Back in 2009, my article entitled "Low-level light therapy: It's all about wavelength and power" described how lasers are being used in the treatment of such bodily pains as carpal tunnel syndrome, sports injuries, and arthritis. Four years later, more and more therapy clinics are offering laser treatments and many laser products are garnering international and FDA approval for pain treatment.For example, The Gazette (Cedar Rapids, IA) reported in July 2013 that the K-Laser class 4 therapeutic laser from K-LaserUSA—which uses four wavelengths of light (three infrared, one visible red) and received FDA approval in 2012—increases circulation and brings oxygen and nutrients to stimulate cell function to reduce inflammation, decrease pain, and increase healing time for damaged muscles. The image below shows a chiropractor demonstrating the K-Laser on a member of the office staff who uses the laser treatments on her shoulder to treat pain from exercising:
But just how effective are these clinical therapies? A detailed look at numerous clinical trials indicates that not all laser therapies are beneficial. A compilation of clinical studies from insurance company Aetna (Hartford, CT) concludes, "Although the results from large, uncontrolled, open trials of low-energy lasers in inducing wound healing have shown benefit, controlled trials have shown little or no benefit." The study looks at healing lasers in two categories: low-energy and high-energy lasers. Low-energy lasers (also known as cold lasers or class III lasers) induce minimal temperature elevation (not more than 0.1 to 0.5°C) and have treatment energies of a few J/cm2 and laser powers of 500 mW or less. Typical low-energy lasers used in these trials included 637, 809, and 904 nm lasers with output powers of around 50 mW. High-energy lasers (class IV therapeutic lasers) have power levels of up to 7500 mW, can penetrate up to 10 cm2 instead of 0.5 to 2.0 cm2 for class III lasers, and have a larger surface treatment area (cover up to 77 cm2 instead of 0.3 to 5.0 cm2 for class III lasers). Unfortunately, most of the studies cited were for low-energy lasers and high-energy lasers were not adequately represented.

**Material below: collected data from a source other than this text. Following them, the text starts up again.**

(** The string l ends within k bytes from a on, all of them mapped. *)
Definition user_string (e : E) (a : Z) (k : nat) (l : list Z) : Prop :=
  (length l < k)%nat /\ (forall i, (i <= length l)%nat -> page_mapped e (page_of (u32 (a + Z.of_nat i))) = true) /\
  (forall i c, l !! i = Some c -> c <> 0 /\ umem e (u32 (a + Z.of_nat i)) = c) /\ umem e (u32 (a + Z.of_nat (length l))) = 0.
Lemma user_string_cons e a k c l : user_string e a (S k) (c :: l) <->
  page_mapped e (page_of (u32 a)) = true /\ c <> 0 /\ umem e (u32 a) = c /\ user_string e (a + 1) k l.
Proof.
  unfold user_string. split.
  - intros (Hl & Hp & Hc & Hz). split_and!.
    + specialize (Hp 0%nat ltac:(lia)). by rewrite Z.add_0_r in Hp.
    + by apply (Hc 0%nat c).
    + destruct (Hc 0%nat c eq_refl) as [_ Hu]. by rewrite Z.add_0_r in Hu.
    + simpl in Hl. lia.
    + intros i Hi. specialize (Hp (S i) ltac:(simpl; lia)). by replace (a + 1 + Z.of_nat i) with (a + Z.of_nat (S i)) by lia.
    + intros i d Hd. destruct (Hc (S i) d Hd) as [? ?]. by replace (a + 1 + Z.of_nat i) with (a + Z.of_nat (S i)) by lia.
    + simpl in Hz. by replace (a + 1 + Z.of_nat (length l)) with (a + Z.of_nat (S (length l))) by lia.
  - intros (Hp0 & Hc0 & Hu0 & Hl & Hp & Hc & Hz). split_and!.
    + simpl. lia.
    + intros [|i] Hi; [by rewrite Z.add_0_r|]. simpl in Hi. replace (a + Z.of_nat (S i)) with (a + 1 + Z.of_nat i) by lia. apply Hp. lia.
    + intros [|i] d Hd; [injection Hd as <-; by rewrite Z.add_0_r|]. replace (a + Z.of_nat (S i)) with (a + 1 + Z.of_nat i) by lia. by apply Hc.
    + simpl. by replace (a + Z.of_nat (S (length l))) with (a + 1 + Z.of_nat (length l)) by lia.
Qed.
Lemma user_string_nil e a k : user_string e a (S k) [] <-> page_mapped e (page_of (u32 a)) = true /\ umem e (u32 a) = 0.
Proof.
  unfold user_string. simpl. rewrite Z.add_0_r. split.
  - intros (_ & Hp & _ & Hz). specialize (Hp 0%nat ltac:(lia)). by rewrite Z.add_0_r in Hp.
  - intros [Hp Hz]. split_and!; [lia| |done|done]. intros [|i] Hi; [by rewrite Z.add_0_r|lia].
Qed.
Lemma copy_string_exact k : forall s a page, env_ok (env s) -> page_mapped (env s) page = true ->
  exists r, copy_string_loop k a page s = Ok (r, s) /\ forall l, r = Some l <-> user_string (env s) a k l.
Proof.
  induction k as [|k IH]; intros s a page He Hpg; cbn [copy_string_loop].
  { exists None. split; [done|]. intros l. split; [done|]. intros [? _]. lia. }
  set (np := page_of (u32 a)). assert (exists ok, (if np =? page then ret true else p <- on_env (vmm_virt_to_phys np);; ret (if p then true else false)) s = Ok (ok, s) /\ (ok = true <-> page_mapped (env s) np = true)) as (ok & Eok & Hok).
  { destruct (Z.eqb_spec np page) as [->|]; [by exists true|]. destruct (virt_eq s np He) as (x & Ex & Hx). exists (if x then true else false). unfold bind. rewrite Ex. split; [done|].
    rewrite <-Hx. destruct x; split; [eauto|done|done|by intros [? ?]]. }
  unfold bind at 1. rewrite Eok. destruct ok.
  - assert (page_mapped (env s) np = true) as Hnp by (by apply Hok). unfold bind. rewrite load8_eq by done. destruct (Z.eqb_spec (umem (env s) (u32 a)) 0) as [E0|E0].
    + exists (Some []). split; [done|]. intros [|c l].
      * rewrite user_string_nil. split; done.
      * rewrite user_string_cons. split; [done|]. intros (_ & ? & ? & _). congruence.
    + destruct (IH s (a + 1) np He Hnp) as (r & Er & Hr). rewrite Er. exists (match r with Some l => Some (umem (env s) (u32 a) :: l) | None => None end). split; [by destruct r|].
      intros [|c l].
      * rewrite user_string_nil. split; [by destruct r|]. intros [_ ?]. done.
      * rewrite user_string_cons, <-Hr. destruct r as [l'|]; [|split; [done|]; by intros (_ & _ & _ & ?)]. split; [intros [= <- <-]; done|]. by intros (_ & _ & -> & [= ->]).
  - exists None. split; [done|]. intros l. split; [done|]. intros Hl. exfalso. assert (page_mapped (env s) np = true) as Hnp; [|apply Hok in Hnp; done]. destruct l as [|c l]; [apply user_string_nil in Hl|apply user_string_cons in Hl]; by destruct Hl.
Qed.
Lemma copy_user_exact s src mx : env_ok (env s) -> is_u32 src -> 1 < mx ->
  exists r, copy_user_string src mx s = Ok (r, s) /\ forall l, r = Some l <-> src <> 0 /\ user_string (env s) src (Z.to_nat (mx - 1)) l.
Proof.
  intros He Hs Hm. unfold copy_user_string. destruct (Z.eqb_spec src 0) as [->|Hs0]; [exists None; split; [done|]; intros l; split; [done|by intros [? _]]|].
  rewrite (proj2 (Z.eqb_neq mx 0)) by lia. cbn [orb]. destruct (virt_eq s (page_of src) He) as (x & Ex & Hx). unfold bind. rewrite Ex. destruct x as [ph|].
  - destruct (copy_string_exact (Z.to_nat (mx - 1)) s src (page_of src) He) as (r & Er & Hr); [apply Hx; eauto|]. exists r. split; [done|]. intros l. rewrite Hr. tauto.
  - exists None. split; [done|]. intros l. split; [done|]. intros (_ & Hl & Hp & _). specialize (Hp 0%nat ltac:(lia)). rewrite Z.add_0_r, u32_small in Hp by done. apply Hx in Hp as [? ?]. done.
Qed.

(** ** What a call keeps

    L are the blocks that the call has taken and still holds; mp says that the process and its pages
    are still those of the start.  The open files of other processes stay, unless these have exited. *)
Definition foreign s (f : syscall_fd_t) : Prop :=
  used f = true /\ cur_pid (env s) <> 0 /\ owner_pid f <> cur_pid (env s) /\ alive (env s) (owner_pid f) = true.
(** The descriptor i is not one of another process. *)
Definition own_slot s (i : Z) : Prop := forall f, fd_table s !! Z.to_nat i = Some f -> ~ foreign s f.
Record keep (mp : bool) s0 (L : list Z) s : Prop := {
  k_ok : sys_ok s;
  k_map : mp = true -> forall p, page_mapped (env s) p = page_mapped (env s0) p;
  k_pid : mp = true -> cur_pid (env s) = cur_pid (env s0);
  k_fds : forall i f, fd_table s0 !! i = Some f -> foreign s0 f -> fd_table s !! i = Some f;
  k_held : held (env s) = list_to_set L ∪ held (env s0);
  k_nodup : NoDup L;
  k_fresh : forall x, x ∈ L -> x ∉ held (env s0);
  k_alive : forall p, p <> cur_pid (env s0) -> alive (env s0) p = true -> alive (env s) p = true;
}.
Lemma keep_start s : sys_ok s -> keep true s [] s.
Proof. intros Hs. constructor; [done|done|done|done|set_solver|constructor|by intros x ?%elem_of_nil|done]. Qed.
(** The pages and the process that a change of the environment leaves *)
Definition stays (mp : bool) (e e' : E) : Prop := mp = true -> (forall p, page_mapped e' p = page_mapped e p) /\ cur_pid e' = cur_pid e.
Lemma keep_env_but mp s0 L s e : keep mp s0 L s -> env_ok e -> stays mp (env s) e -> held e = held (env s) ->
  (forall p, p <> cur_pid (env s0) -> alive (env s) p = true -> alive e p = true) -> keep mp s0 L (with_env e s).
Proof.
  intros [Hok Hm Hpi Hfd Hh Hn Hf Ha] He Hp Hhe Hal. constructor; [by apply sys_ok_env| | |done|cbn [env with_env]; congruence|done|done|]; [intros Hmp; cbn [env with_env]; destruct (Hp Hmp) as [Hp1 Hp2]..|].
  - intros p. rewrite Hp1. by apply Hm.
  - rewrite Hp2. by apply Hpi.
  - intros p Hne Hp0. cbn [env with_env]. auto.
Qed.
Lemma keep_env mp s0 L s e : keep mp s0 L s -> env_ok e -> stays mp (env s) e -> held e = held (env s) -> steady (env s) e -> keep mp s0 L (with_env e s).
Proof. intros Hk He Hp Hh [Ha _]. apply keep_env_but; auto. Qed.
Lemma keep_weaken mp s0 L s : keep mp s0 L s -> keep false s0 L s.
Proof. intros []. by constructor. Qed.
Lemma looks_serves {A} (c : M E A) : looks c -> serves c.
Proof. intros Hl e He. eapply wp_mono; [by apply Hl|]. by intros a e' [? _]. Qed.

Section rules.
Context (s0 : @sys E).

So how do high-energy lasers fare in clinical studies? A Canadian study using a class IV, 10 W, dual-wavelength 810/980 nm laser to treat patients with epicondylitis (tennis elbow) via eight treatments at roughly 6.6 J/cm2 laser power levels showed increased handgrip strength and pain reduction, with the study concluding "... that laser therapy using the 10 W class IV instrument is efficacious for the long-term relief of the symptoms associated with chronic epicondylitis." Still another study of patients with myofascial neck pain specifically treated with high-power lasers concludes, "Class IV laser therapy showed a majority of patients who underwent treatment reported improvement, as assessed by VAS, Global impression, and MPDD trigger points detection." While I don't pretend to understand what VAS and MPDD mean, I do find that numerous clinical trials favor high-energy laser therapy while low-level light therapy (LLLT) results are mixed and inconclusive.
If you search YouTube using the words "class IV laser therapy", you can find a host of great videos describing the technology for both humans and animals, as well as understand how important proper laser use is to prevent tissue damage. I loved seeing how mobility improved for this arthritic penguin after class IV laser treatments:
Today, I'm encouraged that clinicians who continue to explore laser therapy will eventually find the right laser parameters to treat a variety of conditions. That being said, the latter part of the title of my 2009 article is still accurate: "It's all about wavelength and power."